A user in Tehran, who spoke to The Wall Street Journal through a Starlink connection early Sunday, said he had uploaded protest videos taken by relatives. He then sent them to third parties abroad who posted them on social media.

People who have Starlinks don’t let it be known and only upload videos to people they trust, he said over his crackling and distorted Starlink connection.

The government’s efforts to interrupt the service have slowed down Starlink access but haven’t stopped it, said Mehdi Yahyanejad , co-founder and board director at NetFreedom Pioneers. The U.S. group helps people in authoritarian nations get access to the internet.

When Iranian users get good connections, often in the morning or midday, they transmit as many videos as they can, Yahyanejad said.

Starlink terminals are illegal in Iran and had to be smuggled in, often on small boats from Dubai or across the border from Iraqi Kurdistan.

They started to show up in big numbers at the end of the last big wave of protests in 2022, when Musk said his company would seek an exemption to sanctions for his terminals.

Yahyanejad said his organization, NetFreedom, sent thousands of Starlink kits to nonprofits in the country. Others were brought in via commercial intermediaries.

Iran has pushed the U.S. through the International Telecommunication Union, a United Nations agency, to ban Starlink service within its territory. The U.S. and Starlink have resisted enforcing the ban beyond cutting off terminals identified by Iran.

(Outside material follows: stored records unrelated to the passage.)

Lemma world_with_on_disk `{OsRng} g p data sched q : on_disk (w_fs (world_with g p data sched)) q.
Proof. intros i x _ Hx. cbn in Hx. by apply lookup_singleton_Some in Hx as [_ <-]. Qed.

Lemma world_with_distinct `{OsRng} g p data sched q :
  q ≠ p → distinct_files (w_fs (world_with g p data sched)) p q.
Proof. intros Hq i _ Hi. cbn in Hi. by apply lookup_singleton_Some in Hi as [<- _]. Qed.

(** Short reads and writes, no failure. *)
Definition choppy : list outcome := [Full; Part 6; Part 70; Full; Part 0; Part 2; Part 30].
(** Opening the input and creating the output, before any continuation. *)
Lemma wp_open_create {B} w (k : File → File → io world FilumCryptoError B) Q :
  Before (w_fs w) →
  (∀ fin fout fs w', evolves encrypting w w' → Before fs → fs_dir fs !! input = Some (f_ino fin) →
     f_pos fin = 0 → frozen (f_ino fin) → file_at w' fout [] → Owns (f_ino fout) (w_fs w') →
     ino_data (w_fs w') (f_ino fin) = seen → seen = [] ∨ f_ino fin ≠ f_ino fout →
     wp (k fin fout) w' Q) →
  (∀ w', evolves encrypting w w' → Before (w_fs w') →
     (calm w → ∃ fs, Before fs ∧ fs_dir fs !! input = None) → Q (Err Io) w') →
  wp (fin ← io_err (file_open input); fout ← io_err (file_create output); k fin fout) w Q.
Proof.
  intros Hw Hk He. apply wp_bind, wp_io_err. eapply wp_mono; [apply file_open_spec|].
  intros r w2 [Hev2 Hopen]. pose proof (ev_fs _ _ _ Hev2) as Hr2.
  pose proof (before_rely _ _ Hw Hr2) as Hb2.
  assert (evolves encrypting w w2) as Hev.
  { eapply evolves_mono; [done|]. intros fs Hr. left. exact (before_rely _ _ Hw Hr). }
  destruct r as [fin|e]; [|apply He; [done|done|]; intros Hc; exists (w_fs w2); split; [done|by apply Hopen]].
  destruct Hopen as [Hin Hpos]. apply wp_bind, wp_io_err. eapply wp_mono.
  { apply file_create_spec. intros i fs fs' Hr Hc.
    exact (proj1 (before_create _ _ _ (before_rely _ _ Hb2 Hr) Hc)). }
  intros r w3 (found & Hr & Hcr). pose proof (before_rely _ _ Hb2 Hr) as Hfound. destruct r as [fout|e].
  - destruct Hcr as (Hev3 & Hcr & Hf). destruct (before_create _ _ _ Hfound Hcr) as [_ Howns].
    assert (ino_data (w_fs w3) (f_ino fout) = []) as Hnil.
    { destruct Hf as (x & Hx & Hxd & _). unfold ino_data. by rewrite Hx. }
    destruct (before_sees _ _ _ _ _ Hb2 Hin Hr Hcr Hnil) as [Hsees Hne].
    apply (Hk _ _ (w_fs w2)); try done; [|exact (before_frozen _ _ Hb2 Hin)].
    eapply evolves_trans; [done..|]. intros fs [->|Hc]; [by left|].
    right. exists (f_ino fout). exact (proj2 (before_create _ _ _ Hfound Hc)).
  - destruct Hcr as [Hev3 Hc]. apply He.
    + eapply evolves_trans; [done..|]. intros fs <-. by left.
    + by rewrite <-(ev_fs _ _ _ Hev3).
    + intros Hcalm. destruct (faulted_calm _ _ Hc). by eapply evolves_calm.
Qed.
(** Jobs that work at different new paths, none of which is read or published to. *)
Lemma apart_independent fs jobs :
  fs_ok fs → (∀ j, j ∈ jobs → Forall component_ok (j_output j)) → apart fs jobs = true →
  independent fs jobs.
Proof.
  intros Hok Hout [Hnd Hall]%andb_prop. apply bool_decide_eq_true in Hnd.
  rewrite forallb_forall in Hall.
  assert (∀ j, j ∈ jobs → fs_dir fs !! scratch_path j = None ∧ ∀ k, k ∈ jobs →
    scratch_path j ≠ j_input k ∧ j_input j ≠ j_output k ∧
    (j_op k = Decrypting → scratch_path j ≠ j_output k)) as Hj.
  { intros j Hj. specialize (Hall j (proj1 (list_elem_of_In _ _) Hj)).
    apply andb_prop in Hall as [Hk Hfree%bool_decide_eq_true]. split; [done|]. intros k Hin.
    rewrite forallb_forall in Hk. specialize (Hk k (proj1 (list_elem_of_In _ _) Hin)).
    apply andb_prop in Hk as [[H1%bool_decide_eq_true H2%bool_decide_eq_true]%andb_prop H3].
    split_and!; [done..|]. intros Hop. rewrite Hop in H3. by apply bool_decide_eq_true in H3. }
  assert (∀ j, j ∈ jobs → ∀ p, scratch_of j p → fs_dir fs !! p = None) as Hfree.
  { intros j Hin p ->%scratch_of_eq. by apply Hj. }
  split; [done|auto| | | | |].
  - intros j tmp Hin Hop Ht. eapply Hfree; [done|]. unfold scratch_of. by rewrite Hop.
  - intros n m j k p Hn Hm Hp%scratch_of_eq Hq%scratch_of_eq.
    apply (NoDup_lookup _ _ _ p Hnd); rewrite list_lookup_fmap, ?Hn, ?Hm; simpl; congruence.
  - intros j k p Hin Hin' ->%scratch_of_eq. destruct (Hj j Hin) as [_ Hk].
    destruct (Hk k Hin') as (? & _ & ?). by split.
  - intros j k Hin Hin'. destruct (Hj j Hin) as [_ Hk]. by destruct (Hk k Hin') as (_ & ? & _).
  - intros j q i Hin Hop Hi. rewrite (Hfree j Hin) in Hi; [done|]. unfold scratch_of. by rewrite Hop.
Qed.
Lemma preserves_rename a b : preserves (rename a b).
Proof.
  apply preserves_bind; [auto with filum|]. intros _. apply preserves_get_fs. intros fs Hok.
  destruct (fs_dir fs !! a) as [i|] eqn:Ha; [|auto with filum].
  apply preserves_if; [auto with filum|]. by apply preserves_put_fs, inv_rename.
Qed.

Lemma preserves_remove p : preserves (remove_file p).
Proof.
  apply preserves_bind; [auto with filum|]. intros _. apply preserves_get_fs. intros fs Hok.
  destruct (fs_dir fs !! p); [|auto with filum]. by apply preserves_put_fs, inv_remove.
Qed.

End operations.

#[export] Hint Resolve draws_fill draws_lift draws_ret draws_bind preserves_rng preserves_open preserves_create preserves_read preserves_write
  preserves_sync preserves_rename preserves_remove preserves_get_own preserves_put_own : filum.

(** ** Readers, writers and the codecs *)

Section codecs.
Context `{WorldInvariant}.

Lemma preserves_br_read r n : preserves (br_read r n).
Proof.
  unfold br_read. destruct (br_buf r); [|auto with filum].
  apply preserves_if; auto with filum.
Qed.

Lemma preserves_read_exact r n : preserves (read_exact r n).
Proof.
  intros w. unfold read_exact. generalize (n + length (w_sched w)) as fuel. intros fuel.
  assert (∀ got r, preserves (read_exact_loop fuel r got n)) as Hl; [|exact (Hl [] r w)].
  induction fuel as [|fuel IH]; intros got r1; cbn [read_exact_loop]; apply preserves_if;
    auto with filum.
  apply preserves_bind; [by apply preserves_try, preserves_br_read|].
  intros [[[|x d] r2]|[]]; auto with filum.
Qed.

The internet shutdown is deepening the economic crisis that triggered the protests. Businesses in Iran—already struggling with sanctions, inflation and now widespread strikes—have been hit by the loss of online services and the frequent interruption of domestic calls, Iranians abroad who have spoken to their contacts in Iran said.

“Because there is no email, their business is at standstill,” Rashidi said.